Hi all -- I'm new here but not unfortunately not new to the world of anxiety and depression. I've been battling generalized anxiety disorder for as long as I can remember. It often manifests itself in the form of nausea, uncontrollable shaking, shallow breathing, and racing thoughts. Frankly, it's the worst in the morning. It's like as soon as I wake up I am slapped in the face with these symptoms.
In the last two weeks or so, a physical health issue arose which I believe triggered this latest round of severe anxiety. I have been in talk therapy for multiple years and have been seeing a psychiatrist for at least a decade, so I'm covered there, but lately the anxiety has just been unbearable.

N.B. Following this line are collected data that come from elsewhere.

Definition C2_IF_stage (c : cpuC S) : option (cpuC S) :=
  let pending := bool_decide (mem_state c = FETCH_PENDING) in
  if pending && (0 <? mem_latency_remaining c) then
    Some (add_fetch 1 { c with mem_latency_remaining := mem_latency_remaining c - 1;
                          if_stall := true })
  else
    let c := if pending then { c with mem_state := FETCH_COMPLETE; if_stall := false } else c in
    let current_pc := register_PC (c2_core c) in
    match fetch_instruction current_pc 0 c with
    | None => None
    | Some (true, fetched_instr, c) =>
        let c := { c with latch_next := mkLatch fetched_instr current_pc true } in
        match (if negb ((fetched_instr .& 0x3) =? 0x3) then incPCby2 XLEN else incPC XLEN)
                (c2_core c) with
        | None => None
        | Some (_, h) => Some (add_fetch 1 { c with c2_core := h })
        end
    | Some (false, _, c) =>
        Some { c with latch_next := { latch_next c with l_valid := false }; if_stall := true }
    end.

(** EX dispatches as the loosely timed core does; it flushes for every instruction that
    changed the pc. *)
Definition C2_EX_stage (c : cpuC S) : option (bool * cpuC S) :=
  if negb (l_valid (latch c)) then Some (false, add_stall 1 c)
  else
    let instr := l_instruction (latch c) in
    let instr_latency := get_instruction_latency instr in
    let c := add_instruction instr_latency c in
    let c := if 1 <? instr_latency
             then add_total (instr_latency - 1) (add_stall (instr_latency - 1) c) else c in
    match EX_dispatch XLEN instr (c2_core c) with
    | None => None
    | Some ((_, pc_changed, breakpoint), h) =>
        let c := { c with c2_core := h } in
        let c := if pc_changed : bool
                 then add_total (branch_penalty_latency latency)
                        (add_branch (branch_penalty_latency latency) { c with c2_flush := true })
                 else c in
        Some (breakpoint, inc_retired c)
    end.

(** The cause of the 64-bit class has the interrupt number 11, the other one 0. *)
Definition C2_mcause : Z := if XLEN =? 64 then 0x80000000 .| 11 else 0x80000000.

Xanax is helpful, of course, but often leaves me exhausted and ready to fall back asleep, thus starting the cycle all over again. I also take Vistaril to help with the shaking but it's not always successful. Marijuana is also helpful at times but can also trigger some depression.

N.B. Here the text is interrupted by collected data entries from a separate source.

Lemma at_latched_runs {S} `{ATMem S} XLEN ns (c : cpuAT S) s t :
  XLEN = 32 \/ XLEN = 64 -> at_latched XLEN c s ->
  p2_run XLEN (dom (S := S) XLEN) (length ns) s t -> Forall (fun n => n <= 100)%nat ns ->
  exists c', at_cycles XLEN ns c = Some c' /\ at_latched XLEN c' t.
Proof.
  intros HX Hl Hr. revert c Hl. remember (length ns) as k eqn:Ek. revert ns Ek.
  induction Hr as [s s' E|n k s t u Hs Hd _ IH]; intros ns Ek c Hl Hn.
  - destruct ns; [|done]. exists c. split; [done|]. by apply (at_latched_equiv XLEN c s).
  - destruct Hs as [len t Hs|t Hs].
    + destruct ns as [|n ns]; [done|]. inversion_clear Hn. cbn [at_cycles].
      destruct (at_cycle_straight XLEN HX n c s len t) as (c1 & -> & E1); try done.
      apply IH; try done. simpl in Ek. lia.
    + destruct ns as [|n [|n' ns]]; [done..|]. inversion_clear Hn as [|? ? ? Hn']. inversion_clear Hn'.
      cbn [at_cycles].
      destruct (at_cycle_jump XLEN HX n c s t Hl Hs) as (c1 & -> & E1).
      destruct (at_cycle_bubble XLEN HX n' c1 t E1 Hd) as (c2 & -> & E2); [done|].
      apply IH; try done. simpl in Ek. lia.
Qed.

(** C22: The two-stage core that fetches with the non-blocking protocol, when [pipeline_thread]
    alone turns it (the schedule [at_cycles], that of a core that is debugged; [at_two_threads]
    shows it together with the thread of the base class), executes the architecture on code that
    uses the pc only to get to the next instruction ([pc_free]): from an empty latch, an execution
    of [n] such instructions of [isa_step] takes one pipeline cycle to fill the latch and [k]
    more, one for each instruction and two for a jump to a register, whatever the latency of each
    fetch up to the timeout of 100 periods, and whether the target completes a request at once or
    answers it on the backward path.  None fails, and afterwards registers and memory are those of
    the architecture and its next instruction is latched. *)
Theorem AT_runs_program {S} `{ATMem S} XLEN n l ls (c : cpuAT S) s t :
  XLEN = 32 \/ XLEN = 64 -> at_bubble XLEN c s -> dom (S := S) XLEN (a_pc s) 4 ->
  isa_plain XLEN (dom (S := S) XLEN) n (length ls) s t -> Forall (fun l => l <= 100)%nat (l :: ls) ->
  exists c', at_cycles XLEN (l :: ls) c = Some c' /\ at_latched XLEN c' t /\ (n <= length ls <= 2 * n)%nat.
Proof.
  intros HX Hb Hd Hr Hn. inversion_clear Hn. cbn [at_cycles].
  destruct (at_cycle_bubble XLEN HX l c s Hb Hd) as (c1 & -> & Hl); [done|].
  destruct (at_latched_runs XLEN ls c1 s t HX Hl) as (c' & E & Hl'); [by apply (plain_p2_run _ _ n)|done|].
  exists c'. split_and!; [done|done|..]; apply (plain_slots _ _ _ _ _ _ Hr).
Qed.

Basically, I'm writing today because I need to know I'm not alone. I know in my hear that there are so many others out there suffering like this but I've really never interacted with anyone who has dealt with such severe morning anxiety and existential dread for the day ahead. It's sort of that feeling that "this won't subside and your whole day is going to be marred by anxiety."
Thank you all and I appreciate each and every one of you in advance.